Saturday, February 16, 2013

Purgatory Reign

PURGATORY REIGN by LM Preston is a must-read for young adult fans.  I really enjoy LM's books. The characters are three-dimensional, each with a unique personality. You feel as if you know them in real life. The dialogue is realistic, the adventures breathtaking. This book doesn't fail to live up to its expectations and go beyond. The story blew me away and I couldn't wait to see what happened in the next chapter.

The ebook is out now and the print copy comes out May 18th.  

Thursday, February 7, 2013

Heaven's Lessons

I received a copy of HEAVEN’S LESSONS: TEN THINGS I LEARNED ABOUT GOD WHEN I DIED by Steve Sjogren from Thomas Nelson via BookSneeze.  I found it fascinating from cover to cover.  It’s a short book of only one-hundred-sixty pages, but there is a lot packed into there.  The book opens with Steve Sjogren explaining about his near death experience.  Near death experiences have always snared my attention, as they probably do for many people.  Steve Sjogren mentioned that people might just not talk about them; therefore, they are more common than the populace believes. 
Steve Sjogren died during surgery.  His doctor had recommended the removal of his gallbladder.  However, when the surgeon operated to remove it, he struck vital organs instead, for Steve Sjogren was born without a gallbladder.  By the time the mistake was realized, he had bled to death.  Luckily, the professionals were able to revive him by pumping in fresh blood.  While he lay dying, Steve Sjogren looked around to realize he was surrounded by transparent people.  They had their hands linked as they prayed.  He understood them and saw only their goodness.  He believes that they were people who had passed away at the hospital, urging him to live. 
The rest of the book focuses on what Steve Sjogren learned in his new “life.”  He developed a new and more personal relationship with God.  I enjoyed reading about his inner thoughts regarding his new perspectives.  I highly recommend this book to everyone. 

Sunday, February 3, 2013

Though Mountains Fall

I received a copy of THOUGH MOUNTAINS FALL by Dale Cramer from Bethany House. It is the third book in the Daughters of Caleb Bender series. Overall, I have very mixed feelings about the novel. I haven’t read any other books by Dale Cramer, and I’m not sure I’ll seek them out, although if one does fall into my hands, I’ll give it a try.

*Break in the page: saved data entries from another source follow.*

Lemma double_alloc_spec need k fuel :
  need <= ADB_MAX -> 0 <= k <= 15 -> 16 - k <= Z.of_nat fuel ->
  exists k', k <= k' <= 15 /\ need <= 2 ^ (13 + k') /\ double_alloc fuel need (2 ^ (13 + k)) = Some (2 ^ (13 + k')).
Proof.
  intros Hn. revert k. induction fuel as [|fuel IH]; intros k Hk Hf; [lia|]. cbn [double_alloc].
  destruct (Z.ltb_spec (2 ^ (13 + k)) need) as [H|H]; [|exists k; split_and!; [lia|lia|lia|done]].
  assert (k <> 15) by (intros ->; unfold ADB_MAX in Hn; lia).
  replace (2 ^ (13 + k) * 2) with (2 ^ (13 + (k + 1))).
  2: { replace (13 + (k + 1)) with (Z.succ (13 + k)) by lia. rewrite Z.pow_succ_r; lia. }
  rewrite (wrap_small 32) by (split; [apply Z.pow_nonneg; lia|apply Z.pow_lt_mono_r; lia]).
  destruct (IH (k + 1)) as (k' & ? & ? & ->); [lia..|]. exists k'. split_and!; [lia|lia|lia|done].
Qed.

Definition padding (d : bytes) (k : Z) : bytes := replicate (Z.to_nat (ROUND_UP (zlen d) (2 ^ k) - zlen d)) 0.

Lemma padding_spec d k : 0 <= k <= 3 -> zlen d <= ADB_MAX ->
  0 <= zlen (padding d k) < 2 ^ k /\ (zlen d + zlen (padding d k)) mod 2 ^ k = 0 /\
  u64 (ROUND_UP (zlen d) (2 ^ k) - zlen d) = zlen (padding d k).
Proof.
  intros Hk Hd. unfold ADB_MAX in Hd. pose proof (pow2_small k Hk). pose proof (zlen_nonneg d).
  destruct (ROUND_UP_spec (zlen d) k) as [H1 H2]; [lia..|].
  assert (E : zlen (padding d k) = ROUND_UP (zlen d) (2 ^ k) - zlen d).
  { unfold padding, zlen at 1. rewrite length_replicate. lia. }
  rewrite E. split_and!; [lia|lia| |apply wrap_small; lia].
  by replace (zlen d + (ROUND_UP (zlen d) (2 ^ k) - zlen d)) with (ROUND_UP (zlen d) (2 ^ k)) by lia.
Qed.

(** The padding stays inside the buffer, whose size is a multiple of every alignment. *)
Lemma padding_fits d k n : 0 <= k <= 3 -> 0 <= n <= 15 -> zlen d <= 2 ^ (13 + n) -> zlen d <= ADB_MAX ->
  zlen d + zlen (padding d k) <= 2 ^ (13 + n).
Proof.
  intros Hk Hn Hd Hm. destruct (padding_spec d k Hk Hm) as ([H1 H2] & H3 & _). pose proof (pow2_small k Hk).
  destruct (decide (zlen d + zlen (padding d k) <= 2 ^ (13 + n))) as [|Hgt]; [done|exfalso].
  assert (E : 2 ^ (13 + n) mod 2 ^ k = 0).
  { replace (13 + n) with (k + (13 + n - k)) by lia. rewrite Z.pow_add_r by lia. rewrite Z.mul_comm. apply Z_mod_mult. }
  pose proof (Z.div_mod (2 ^ (13 + n)) (2 ^ k) ltac:(lia)) as D1. rewrite E in D1.
  pose proof (Z.div_mod (zlen d + zlen (padding d k)) (2 ^ k) ltac:(lia)) as D2. rewrite H3 in D2.
  destruct (Z_le_gt_dec ((zlen d + zlen (padding d k)) / 2 ^ k) (2 ^ (13 + n) / 2 ^ k)) as [Hle|Hlt]; [nia|].
  assert (2 ^ k * (2 ^ (13 + n) / 2 ^ k + 1) <= 2 ^ k * ((zlen d + zlen (padding d k)) / 2 ^ k)) by nia. lia.
Qed.

Lemma entry_ok_mono d d' e : zlen d <= zlen d' -> entry_ok d e -> entry_ok d' e.
Proof. intros ? [|[? ?]]; [by left|right; lia]. Qed.

Lemma bytes_ok_padding d k : bytes_ok (padding d k).
Proof. apply Forall_replicate. unfold byte_ok. lia. Qed.
#[local] Hint Resolve bytes_ok_padding : apk.

(** Appending bytes to a good database whose buffer is large enough. *)
Lemma wadb_ok_append db x n :
  wadb_ok db -> bytes_ok x -> 0 <= n <= 15 -> zlen (wa_data db) + zlen x <= 2 ^ (13 + n) ->
  wadb_ok (set_wa_data (wa_data db ++ x) (set_wa_alloc_len (2 ^ (13 + n)) db)).
Proof.
  intros [Hb Hh Hf _ Hnb Hc] Hx Hn Hl. pose proof (zlen_nonneg x).
  constructor; cbn [wa_data wa_alloc_len wa_num_buckets wa_bucket set_wa_data set_wa_alloc_len]; rewrite ?zlen_app; try lia.
  - by apply Forall_app.
  - by exists n.
  - eapply list.Forall_impl; [exact Hc|]. intros l Hl'. eapply list.Forall_impl; [exact Hl'|]. intros e. apply entry_ok_mono.
    rewrite zlen_app. lia.
Qed.

Lemma w_pad_ok db k : wadb_ok db -> 0 <= k <= 3 -> zlen (wa_data db) <= ADB_MAX ->
  w_pad db (2 ^ k) = Some (set_wa_data (wa_data db ++ padding (wa_data db) k) db) /\
  wadb_ok (set_wa_data (wa_data db ++ padding (wa_data db) k) db).
Proof.
  intros Hok Hk Hm. destruct (wo_alloc db Hok) as (n & Hn & Ha). pose proof (wo_fits db Hok) as Hf.
  pose proof (padding_fits (wa_data db) k n Hk Hn ltac:(lia) Hm) as Hp.
  destruct (padding_spec (wa_data db) k Hk Hm) as (H1 & _ & H3). split.
  - unfold w_pad. rewrite H3. destruct (Z.eqb_spec (zlen (padding (wa_data db) k)) 0) as [E|E].
    + apply zlen_0_nil in E. rewrite E, app_nil_r. by destruct db.
    + destruct (Z.leb_spec (zlen (wa_data db) + zlen (padding (wa_data db) k)) (wa_alloc_len db)); [|lia].
      do 3 f_equal. unfold padding, zlen at 1. by rewrite length_replicate, Nat2Z.id.
  - pose proof (wadb_ok_append db (padding (wa_data db) k) n Hok (bytes_ok_padding _ _) Hn Hp) as H.
    rewrite <- Ha in H. by destruct db.
Qed.

Lemma w_reserve_ok db len : wadb_ok db -> zlen (wa_data db) + len <= ADB_MAX ->
  exists n, 0 <= n <= 15 /\ zlen (wa_data db) + len <= 2 ^ (13 + n) /\
    w_reserve db len = Some (set_wa_alloc_len (2 ^ (13 + n)) db).
Proof.
  intros [_ _ Hf (n & Hn & Ha) Hnb _] Hm. unfold w_reserve.
  destruct (Z.ltb_spec (wa_alloc_len db) (zlen (wa_data db) + len)).
  - destruct (Z.eqb_spec (wa_num_buckets db) 0); [lia|]. pose proof (Z.pow_pos_nonneg 2 (13 + n)).
    destruct (Z.eqb_spec (wa_alloc_len db) 0); [lia|]. rewrite Ha.
    destruct (double_alloc_spec (zlen (wa_data db) + len) n 33) as (m & ? & ? & ->); [lia..|].
    exists m. split_and!; [lia|lia|lia|done].
  - exists n. split_and!; [lia..|]. rewrite <- Ha. by destruct db.
Qed.

(** adb_w_raw on a good database appends padding and data, in the buffer. *)
Lemma adb_w_raw_ok db vec k :
  wadb_ok db -> 0 <= k <= 3 -> Forall bytes_ok vec -> zlen (wa_data db) + 8 + zlen (mjoin vec) <= ADB_MAX ->
  exists n, 0 <= n <= 15 /\
  let db' := set_wa_data (wa_data db ++ padding (wa_data db) k ++ mjoin vec) (set_wa_alloc_len (2 ^ (13 + n)) db) in
  adb_w_raw db vec (zlen (mjoin vec)) (2 ^ k) = Some (zlen (wa_data db) + zlen (padding (wa_data db) k), db') /\ wadb_ok db'.
Proof.
  intros Hok Hk Hv Hm. pose proof (zlen_nonneg (mjoin vec)). pose proof (pow2_small k Hk).
  destruct (padding_spec (wa_data db) k Hk) as (H1 & _ & _); [lia|].
  destruct (w_pad_ok db k Hok Hk) as [E1 Hok1]; [lia|].
  destruct (w_reserve_ok _ (zlen (mjoin vec)) Hok1) as (n & Hn & Hl & E2); [cbn; rewrite zlen_app; lia|].
  exists n. split; [done|]. cbv zeta. unfold adb_w_raw. rewrite E1. cbn [mbind option_bind]. rewrite E2. cbn [mbind option_bind].
  cbn [wa_data set_wa_data set_wa_alloc_len] in *. rewrite <- app_assoc, zlen_app. split; [by destruct db|].
  pose proof (wadb_ok_append _ (mjoin vec) n Hok1 ltac:(by apply Forall_join) Hn Hl) as H'.
  cbn [wa_data set_wa_data] in H'. rewrite <- app_assoc in H'. by destruct db.
Qed.

Lemma join_cons (v : bytes) vec : mjoin (v :: vec) = v ++ mjoin vec.
Proof. done. Qed.

Lemma iovec_len_from (vec : list bytes) a : 0 <= a -> a + zlen (mjoin vec) <= ADB_MAX ->
  foldl (fun l v => u64 (l + zlen v)) a vec = a + zlen (mjoin vec).
Proof.
  revert a. induction vec as [|v vec IH]; intros a Ha H; [change (a = a + 0); lia|].
  cbn [foldl]. rewrite join_cons, zlen_app in *. pose proof (zlen_nonneg v). pose proof (zlen_nonneg (mjoin vec)).
  assert (ADB_MAX < 2 ^ 64) by done. rewrite (wrap_small 64) by lia. rewrite IH; lia.
Qed.

Lemma iovec_len_spec (vec : list bytes) : zlen (mjoin vec) <= ADB_MAX -> iovec_len vec = zlen (mjoin vec).
Proof. intros H. unfold iovec_len. rewrite iovec_len_from; lia. Qed.

Lemma iovec_memcmp_spec (vec : list bytes) b : zlen (mjoin vec) <= zlen b -> iovec_memcmp vec b = 0 ->
  ztake (zlen (mjoin vec)) b = mjoin vec.
Proof.
  revert b. induction vec as [|v vec IH]; intros b Hl; [done|]. cbn [iovec_memcmp].
  rewrite join_cons, zlen_app in *. pose proof (zlen_nonneg v). pose proof (zlen_nonneg (mjoin vec)).
  destruct (Z.eqb_spec (memcmp (ztake (zlen v) b) v) 0) as [E|E]; [|done]. cbn [negb]. intros Hv.
  apply memcmp_eq in E; [|apply Nat2Z.inj, zlen_ztake; fold (zlen v); lia].
  rewrite <- (IH (zdrop (zlen v) b)) at 2 by (rewrite ?zlen_zdrop; lia). rewrite <- E at 2.
  unfold ztake, zdrop, zlen. rewrite <- Nat2Z.inj_add, !Nat2Z.id. symmetry. apply take_take_drop.
Qed.

Lemma search_bucket_spec d vec hash len al i l :
  match search_bucket d vec hash len al i l with
  | Found offs => exists e, e ∈ l /\ e_offs e = offs /\ e_len e = len /\ len <> 0 /\
                    iovec_memcmp vec (zdrop offs d) = 0 /\ offs .& (al - 1) = 0
  | Add j => (i <= j <= i + length l)%nat
  end.
Proof.
  revert i. induction l as [|e l IH]; intros i; cbn [search_bucket]; [cbn; lia|].
  destruct (Z.eqb_spec (e_len e) 0); [cbn; lia|].
  specialize (IH (S i)). assert (Hrec : match search_bucket d vec hash len al (S i) l with
    | Found offs => exists e', e' ∈ e :: l /\ e_offs e' = offs /\ e_len e' = len /\ len <> 0 /\
                    iovec_memcmp vec (zdrop offs d) = 0 /\ offs .& (al - 1) = 0
    | Add j => (i <= j <= i + length (e :: l))%nat end).
  { destruct (search_bucket _ _ _ _ _ _ l) as [o|j]; [|cbn; lia].
    destruct IH as (e' & H1 & H2). exists e'. split; [by right|done]. }
  destruct (negb (e_hash e =? hash)); [done|].
  destruct (Z.eqb_spec (e_len e) len) as [El|]; [|done].
  destruct (Z.eqb_spec (iovec_memcmp vec (zdrop (e_offs e) d)) 0) as [Em|]; [|done]. cbn [andb].
  destruct (Z.eqb_spec (e_offs e .& (al - 1)) 0) as [Ea|]; cbn [negb]; [|cbn; lia].
  exists e. split_and!; [by left|done|done|lia|done|done].
Qed.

There were aspects of THOUGH MOUNTAINS FALL that I loved. For one thing, Dale Cramer based the series on his own ancestors. That is a huge plus for me. For another thing, it involves an Amish community in Mexico, something I’d never heard about before – definitely another plus. For those of you who follow my reading habits, you know Amish fiction is a favorite (there are many Amish families in my town, so I enjoy understanding their perspectives). I recommend this series to anyone else who enjoys learning about the Amish just because it takes place in Mexico, setting it apart from other Amish series.

There were some things I didn’t like: mainly, the writing style. Everyone has a different preference, and I just couldn’t get into the story. The characters were interesting, but there were too many adverbs and not enough descriptions to hold my interest. The characters also seemed to bled together as I read. No one had a distinct personality, at least in my opinion. I know other people will feel differently about those aspects, so nonetheless, I recommend this book. I will continue to read Amish books and this one will remain on my list of novels to discuss with other fans of Amish fiction.